YOUR INSTRUCTIONS:
Search the data for the string "eres" and extract every line where it appears.
______________________________
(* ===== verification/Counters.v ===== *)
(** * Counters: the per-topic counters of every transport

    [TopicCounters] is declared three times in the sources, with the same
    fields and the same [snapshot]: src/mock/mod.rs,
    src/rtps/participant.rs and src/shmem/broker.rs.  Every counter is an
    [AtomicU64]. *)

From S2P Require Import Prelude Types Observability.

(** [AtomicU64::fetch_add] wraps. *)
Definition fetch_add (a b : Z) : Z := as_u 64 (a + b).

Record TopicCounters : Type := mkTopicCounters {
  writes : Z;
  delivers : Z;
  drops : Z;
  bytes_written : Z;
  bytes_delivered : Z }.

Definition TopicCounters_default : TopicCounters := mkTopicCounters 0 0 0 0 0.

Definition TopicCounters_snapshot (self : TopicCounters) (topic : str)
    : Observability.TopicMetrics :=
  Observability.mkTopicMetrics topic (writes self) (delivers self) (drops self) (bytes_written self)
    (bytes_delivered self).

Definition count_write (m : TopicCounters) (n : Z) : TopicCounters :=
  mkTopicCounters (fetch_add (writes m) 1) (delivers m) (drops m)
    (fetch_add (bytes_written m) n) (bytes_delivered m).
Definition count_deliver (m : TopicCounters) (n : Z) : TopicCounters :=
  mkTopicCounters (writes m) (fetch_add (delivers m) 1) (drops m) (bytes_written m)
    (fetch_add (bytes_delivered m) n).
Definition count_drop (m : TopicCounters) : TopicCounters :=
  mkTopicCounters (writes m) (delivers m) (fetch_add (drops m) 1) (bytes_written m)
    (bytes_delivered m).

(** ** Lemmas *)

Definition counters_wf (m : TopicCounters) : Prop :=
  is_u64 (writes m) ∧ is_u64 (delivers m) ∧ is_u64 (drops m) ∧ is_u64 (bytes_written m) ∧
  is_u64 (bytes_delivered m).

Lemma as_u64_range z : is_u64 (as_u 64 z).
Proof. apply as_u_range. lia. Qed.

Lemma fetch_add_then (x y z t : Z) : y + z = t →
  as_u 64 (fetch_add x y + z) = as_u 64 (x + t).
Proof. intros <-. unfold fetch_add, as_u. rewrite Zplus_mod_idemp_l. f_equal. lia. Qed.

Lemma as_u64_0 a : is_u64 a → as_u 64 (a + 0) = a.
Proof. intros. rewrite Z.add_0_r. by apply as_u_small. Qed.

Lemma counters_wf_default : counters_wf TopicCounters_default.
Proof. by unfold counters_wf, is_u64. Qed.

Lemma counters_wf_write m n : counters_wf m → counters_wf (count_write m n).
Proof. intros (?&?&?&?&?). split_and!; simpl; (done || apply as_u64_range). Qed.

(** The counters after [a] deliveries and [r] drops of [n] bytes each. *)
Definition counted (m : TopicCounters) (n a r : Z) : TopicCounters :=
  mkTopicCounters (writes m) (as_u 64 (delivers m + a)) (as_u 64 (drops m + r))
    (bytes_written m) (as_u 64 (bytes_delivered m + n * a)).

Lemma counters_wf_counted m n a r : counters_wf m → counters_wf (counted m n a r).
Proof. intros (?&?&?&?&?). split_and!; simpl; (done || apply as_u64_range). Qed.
______________________________
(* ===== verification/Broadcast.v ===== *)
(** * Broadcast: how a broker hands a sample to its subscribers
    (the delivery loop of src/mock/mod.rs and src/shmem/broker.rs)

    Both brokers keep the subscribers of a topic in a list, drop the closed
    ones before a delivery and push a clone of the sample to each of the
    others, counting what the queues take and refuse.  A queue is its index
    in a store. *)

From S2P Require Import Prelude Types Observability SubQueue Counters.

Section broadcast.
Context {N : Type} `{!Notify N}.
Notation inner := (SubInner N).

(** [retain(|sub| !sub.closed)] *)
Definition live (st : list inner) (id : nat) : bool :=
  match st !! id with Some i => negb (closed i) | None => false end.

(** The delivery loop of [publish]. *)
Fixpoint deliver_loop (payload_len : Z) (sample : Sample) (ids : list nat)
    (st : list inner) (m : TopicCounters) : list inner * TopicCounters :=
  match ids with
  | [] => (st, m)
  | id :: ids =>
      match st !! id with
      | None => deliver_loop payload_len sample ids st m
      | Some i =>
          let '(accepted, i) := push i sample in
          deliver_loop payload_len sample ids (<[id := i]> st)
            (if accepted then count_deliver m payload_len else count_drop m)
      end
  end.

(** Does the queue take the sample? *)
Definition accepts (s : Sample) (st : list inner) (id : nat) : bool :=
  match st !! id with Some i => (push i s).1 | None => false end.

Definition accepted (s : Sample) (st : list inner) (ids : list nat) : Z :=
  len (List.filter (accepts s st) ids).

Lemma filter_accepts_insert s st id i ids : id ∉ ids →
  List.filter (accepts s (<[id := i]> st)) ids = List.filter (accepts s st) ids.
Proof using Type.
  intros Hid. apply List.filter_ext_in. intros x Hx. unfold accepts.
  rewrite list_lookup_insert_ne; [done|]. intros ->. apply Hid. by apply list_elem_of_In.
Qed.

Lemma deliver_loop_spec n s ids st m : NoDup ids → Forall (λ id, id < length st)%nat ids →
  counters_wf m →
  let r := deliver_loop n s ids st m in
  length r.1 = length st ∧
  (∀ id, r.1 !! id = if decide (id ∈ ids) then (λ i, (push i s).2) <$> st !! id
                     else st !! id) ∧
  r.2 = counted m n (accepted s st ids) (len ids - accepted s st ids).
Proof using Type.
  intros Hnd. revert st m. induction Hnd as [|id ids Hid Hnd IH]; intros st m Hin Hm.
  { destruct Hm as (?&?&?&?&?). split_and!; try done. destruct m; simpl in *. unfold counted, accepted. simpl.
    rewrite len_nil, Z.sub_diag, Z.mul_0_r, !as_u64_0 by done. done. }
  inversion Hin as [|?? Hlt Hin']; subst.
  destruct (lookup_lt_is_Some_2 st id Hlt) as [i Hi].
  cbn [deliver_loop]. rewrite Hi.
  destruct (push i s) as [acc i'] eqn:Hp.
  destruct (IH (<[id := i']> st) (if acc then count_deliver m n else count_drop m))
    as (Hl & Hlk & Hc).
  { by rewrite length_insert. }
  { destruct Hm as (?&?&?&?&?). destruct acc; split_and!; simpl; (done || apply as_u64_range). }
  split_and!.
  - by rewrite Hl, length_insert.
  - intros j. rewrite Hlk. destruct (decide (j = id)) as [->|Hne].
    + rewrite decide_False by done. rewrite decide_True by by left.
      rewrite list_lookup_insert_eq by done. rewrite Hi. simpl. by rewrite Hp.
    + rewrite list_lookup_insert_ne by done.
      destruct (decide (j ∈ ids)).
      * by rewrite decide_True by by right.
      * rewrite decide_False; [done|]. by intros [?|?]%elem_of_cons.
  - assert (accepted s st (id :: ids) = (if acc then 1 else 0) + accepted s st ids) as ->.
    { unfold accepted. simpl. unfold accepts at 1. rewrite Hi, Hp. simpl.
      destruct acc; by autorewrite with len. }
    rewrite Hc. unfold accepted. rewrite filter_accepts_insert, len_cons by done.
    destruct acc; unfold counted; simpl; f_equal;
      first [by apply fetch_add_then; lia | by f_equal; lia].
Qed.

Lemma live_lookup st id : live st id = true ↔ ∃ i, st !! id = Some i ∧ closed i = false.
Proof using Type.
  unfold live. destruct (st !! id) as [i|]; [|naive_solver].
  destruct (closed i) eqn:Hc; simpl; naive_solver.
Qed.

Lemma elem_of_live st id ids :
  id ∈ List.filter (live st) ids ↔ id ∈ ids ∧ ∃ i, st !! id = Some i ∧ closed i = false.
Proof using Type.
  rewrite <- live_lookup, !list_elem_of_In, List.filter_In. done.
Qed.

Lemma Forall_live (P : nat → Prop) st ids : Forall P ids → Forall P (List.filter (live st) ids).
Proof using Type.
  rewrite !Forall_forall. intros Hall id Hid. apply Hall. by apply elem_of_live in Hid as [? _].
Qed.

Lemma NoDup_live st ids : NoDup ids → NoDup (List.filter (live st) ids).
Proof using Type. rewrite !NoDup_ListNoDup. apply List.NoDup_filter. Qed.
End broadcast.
______________________________
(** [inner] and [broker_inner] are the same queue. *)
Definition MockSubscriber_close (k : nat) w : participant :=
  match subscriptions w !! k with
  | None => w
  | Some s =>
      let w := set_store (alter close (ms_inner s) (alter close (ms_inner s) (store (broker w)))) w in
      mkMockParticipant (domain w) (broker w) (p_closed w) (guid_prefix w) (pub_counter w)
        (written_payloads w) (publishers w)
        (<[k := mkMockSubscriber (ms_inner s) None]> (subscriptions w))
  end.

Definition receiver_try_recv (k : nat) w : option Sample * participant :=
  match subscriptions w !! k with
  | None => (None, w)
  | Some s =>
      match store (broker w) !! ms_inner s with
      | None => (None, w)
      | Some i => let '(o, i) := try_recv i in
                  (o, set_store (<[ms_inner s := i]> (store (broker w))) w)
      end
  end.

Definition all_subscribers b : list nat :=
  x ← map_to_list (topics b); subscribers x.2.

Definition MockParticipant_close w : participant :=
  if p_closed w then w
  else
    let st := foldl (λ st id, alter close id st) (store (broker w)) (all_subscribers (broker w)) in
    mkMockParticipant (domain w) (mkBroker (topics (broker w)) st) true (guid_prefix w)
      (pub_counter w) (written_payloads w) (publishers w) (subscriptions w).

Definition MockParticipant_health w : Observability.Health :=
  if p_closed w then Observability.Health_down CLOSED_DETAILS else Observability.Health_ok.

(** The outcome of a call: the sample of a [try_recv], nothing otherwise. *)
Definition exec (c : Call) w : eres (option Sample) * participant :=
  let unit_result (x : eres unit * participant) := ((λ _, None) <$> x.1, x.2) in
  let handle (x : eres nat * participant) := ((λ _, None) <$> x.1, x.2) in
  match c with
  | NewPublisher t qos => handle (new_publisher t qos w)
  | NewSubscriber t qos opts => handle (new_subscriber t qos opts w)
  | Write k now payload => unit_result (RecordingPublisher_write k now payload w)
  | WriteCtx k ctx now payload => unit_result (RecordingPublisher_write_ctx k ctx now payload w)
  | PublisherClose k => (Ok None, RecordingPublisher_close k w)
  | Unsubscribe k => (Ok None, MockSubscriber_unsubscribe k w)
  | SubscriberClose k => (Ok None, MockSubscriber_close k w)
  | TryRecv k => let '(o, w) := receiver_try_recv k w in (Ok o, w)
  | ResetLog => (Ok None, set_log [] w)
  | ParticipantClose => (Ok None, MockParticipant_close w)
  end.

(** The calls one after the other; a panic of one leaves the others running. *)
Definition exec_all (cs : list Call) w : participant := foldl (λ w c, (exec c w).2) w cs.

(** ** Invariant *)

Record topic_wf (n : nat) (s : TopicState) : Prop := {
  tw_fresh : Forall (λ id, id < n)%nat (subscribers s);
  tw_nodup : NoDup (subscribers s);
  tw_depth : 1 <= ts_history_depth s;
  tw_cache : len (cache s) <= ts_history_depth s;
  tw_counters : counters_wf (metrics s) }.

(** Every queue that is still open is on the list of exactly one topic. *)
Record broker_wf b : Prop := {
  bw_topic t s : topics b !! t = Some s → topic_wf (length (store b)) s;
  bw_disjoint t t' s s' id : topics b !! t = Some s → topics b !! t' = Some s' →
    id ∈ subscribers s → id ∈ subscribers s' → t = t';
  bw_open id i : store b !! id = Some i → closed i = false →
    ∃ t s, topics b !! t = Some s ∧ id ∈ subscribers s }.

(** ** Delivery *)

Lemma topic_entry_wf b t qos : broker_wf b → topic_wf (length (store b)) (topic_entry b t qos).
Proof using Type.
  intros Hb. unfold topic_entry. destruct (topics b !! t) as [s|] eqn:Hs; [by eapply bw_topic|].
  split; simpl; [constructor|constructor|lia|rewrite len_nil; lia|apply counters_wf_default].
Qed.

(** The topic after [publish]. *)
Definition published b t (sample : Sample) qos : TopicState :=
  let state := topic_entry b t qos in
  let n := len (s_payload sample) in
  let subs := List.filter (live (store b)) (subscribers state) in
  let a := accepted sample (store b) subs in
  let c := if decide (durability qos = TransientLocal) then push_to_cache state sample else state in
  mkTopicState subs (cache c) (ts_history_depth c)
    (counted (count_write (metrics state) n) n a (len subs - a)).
______________________________
EXERCISE SOLUTION:
Definition exec (c : Call) w : eres (option Sample) * participant :=
  let unit_result (x : eres unit * participant) := ((λ _, None) <$> x.1, x.2) in
  let handle (x : eres nat * participant) := ((λ _, None) <$> x.1, x.2) in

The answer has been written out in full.